Lemma marks_taken dn pos mask offs : marks dn offs → 0 ≤ pos → 0 < mask → pos + mask ≤ 32 →
  mark_bits (Z.to_nat mask) (Z.to_nat pos) offs = None → ∃ g, g ∈ dn ∧ ¬ apart (pos, mask) g.
Proof.
  intros [Hl Hm] Hp Hk Hb E. pose proof (mark_bits_spec (Z.to_nat mask) (Z.to_nat pos) offs ltac:(lia)) as H. rewrite E in H. destruct H as (i & Hi & H).
  rewrite Hm in H by lia. injection H as H. apply existsb_exists in H as (g & Hg & H). apply andb_true_iff in H as [A%Z.leb_le B%Z.ltb_lt].
  exists g. split; [by apply list_elem_of_In|]. unfold apart. cbn [fst snd]. lia.
Qed.

Lemma mark_fields_spec fields : ∀ dn offs, marks dn offs → Forall (λ f, 0 ≤ f.1 ∧ 0 ≤ f.2) fields → Forall (λ f, 1 ≤ f.2) dn →
  (is_Some (mark_fields fields offs) ↔
   Forall (λ f, 1 ≤ f.2 ≤ 8 ∧ f.1 + f.2 ≤ 32) fields ∧ ∀ i f g, fields !! i = Some f → g ∈ dn ++ take i fields → apart f g).
Proof.
  induction fields as [|[pos mask] fields IH]; intros dn offs Hm H0 H1; cbn [mark_fields].
  { split; [intros _; split; [constructor|done]|by eexists]. }
  apply Forall_cons in H0 as [[Hp Hk] H0]. cbn [fst snd] in Hp, Hk.
  assert (Forall (λ f : Z * Z, 1 ≤ f.2 ≤ 8 ∧ f.1 + f.2 ≤ 32) ((pos, mask) :: fields) → 1 ≤ mask ≤ 8 ∧ pos + mask ≤ 32) as Hhd.
  { intros H. apply Forall_cons in H as [H _]. exact H. }
  destruct (Z.eqb_spec mask 0); cbn [orb]; [split; [by intros []|]; intros [H _]; apply Hhd in H; lia|].
  destruct (Z.ltb_spec 8 mask); [split; [by intros []|]; intros [H' _]; apply Hhd in H'; lia|].
  destruct (Z.ltb_spec 32 (pos + mask)); [split; [by intros []|]; intros [H' _]; apply Hhd in H'; lia|].
  destruct (mark_bits (Z.to_nat mask) (Z.to_nat pos) offs) as [offs'|] eqn:E.
  - destruct (marks_push dn pos mask offs offs' Hm ltac:(lia) ltac:(lia) ltac:(lia) E) as [Hm' Hap].
    rewrite (IH _ _ Hm' H0) by (apply Forall_app; split; [done|]; constructor; [cbn; lia|constructor]). split; intros [Ha Hb]; split.
    + constructor; [cbn; lia|done].
    + intros [|i] f g Hf Hg.
      * injection Hf as <-. cbn [take] in Hg. rewrite app_nil_r in Hg. rewrite Forall_forall in Hap, H1. apply Hap; [done|by apply H1].
      * apply (Hb i f g Hf). cbn [take] in Hg. by rewrite <- app_assoc.
    + by apply Forall_cons in Ha as [_ Ha].
    + intros i f g Hf Hg. apply (Hb (S i) f g Hf). cbn [take]. by rewrite <- app_assoc in Hg.
  - split; [by intros []|]. intros [_ Hb]. destruct (marks_taken dn pos mask offs Hm ltac:(lia) ltac:(lia) ltac:(lia) E) as (g & Hg & Hn).
    exfalso. apply Hn, (Hb 0%nat (pos, mask) g eq_refl). by rewrite app_nil_r.
Qed.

-----

An exact copy of every entry above is required.

▶ **ANSWER TO THE PROBLEM**
Lemma marks_taken dn pos mask offs : marks dn offs → 0 ≤ pos → 0 < mask → pos + mask ≤ 32 →
  mark_bits (Z.to_nat mask) (Z.to_nat pos) offs = None → ∃ g, g ∈ dn ∧ ¬ apart (pos, mask) g.
Proof.
  intros [Hl Hm] Hp Hk Hb E. pose proof (mark_bits_spec (Z.to_nat mask) (Z.to_nat pos) offs ltac:(lia)) as H. rewrite E in H. destruct H as (i & Hi & H).
  rewrite Hm in H by lia. injection H as H. apply existsb_exists in H as (g & Hg & H). apply andb_true_iff in H as [A%Z.leb_le B%Z.ltb_lt].
  exists g. split; [by apply list_elem_of_In|]. unfold apart. cbn [fst snd]. lia.
Qed.

Lemma mark_fields_spec fields : ∀ dn offs, marks dn offs → Forall (λ f, 0 ≤ f.1 ∧ 0 ≤ f.2) fields → Forall (λ f, 1 ≤ f.2) dn →
  (is_Some (mark_fields fields offs) ↔
   Forall (λ f, 1 ≤ f.2 ≤ 8 ∧ f.1 + f.2 ≤ 32) fields ∧ ∀ i f g, fields !! i = Some f → g ∈ dn ++ take i fields → apart f g).
Proof.
  induction fields as [|[pos mask] fields IH]; intros dn offs Hm H0 H1; cbn [mark_fields].
  { split; [intros _; split; [constructor|done]|by eexists]. }
  apply Forall_cons in H0 as [[Hp Hk] H0]. cbn [fst snd] in Hp, Hk.
  assert (Forall (λ f : Z * Z, 1 ≤ f.2 ≤ 8 ∧ f.1 + f.2 ≤ 32) ((pos, mask) :: fields) → 1 ≤ mask ≤ 8 ∧ pos + mask ≤ 32) as Hhd.
  { intros H. apply Forall_cons in H as [H _]. exact H. }
  destruct (Z.eqb_spec mask 0); cbn [orb]; [split; [by intros []|]; intros [H _]; apply Hhd in H; lia|].
  destruct (Z.ltb_spec 8 mask); [split; [by intros []|]; intros [H' _]; apply Hhd in H'; lia|].
  destruct (Z.ltb_spec 32 (pos + mask)); [split; [by intros []|]; intros [H' _]; apply Hhd in H'; lia|].
  destruct (mark_bits (Z.to_nat mask) (Z.to_nat pos) offs) as [offs'|] eqn:E.
  - destruct (marks_push dn pos mask offs offs' Hm ltac:(lia) ltac:(lia) ltac:(lia) E) as [Hm' Hap].
    rewrite (IH _ _ Hm' H0) by (apply Forall_app; split; [done|]; constructor; [cbn; lia|constructor]). split; intros [Ha Hb]; split.
    + constructor; [cbn; lia|done].
    + intros [|i] f g Hf Hg.
      * injection Hf as <-. cbn [take] in Hg. rewrite app_nil_r in Hg. rewrite Forall_forall in Hap, H1. apply Hap; [done|by apply H1].
      * apply (Hb i f g Hf). cbn [take] in Hg. by rewrite <- app_assoc.
    + by apply Forall_cons in Ha as [_ Ha].
    + intros i f g Hf Hg. apply (Hb (S i) f g Hf). cbn [take]. by rewrite <- app_assoc in Hg.
  - split; [by intros []|]. intros [_ Hb]. destruct (marks_taken dn pos mask offs Hm ltac:(lia) ltac:(lia) ltac:(lia) E) as (g & Hg & Hn).
    exfalso. apply Hn, (Hb 0%nat (pos, mask) g eq_refl). by rewrite app_nil_r.
Qed.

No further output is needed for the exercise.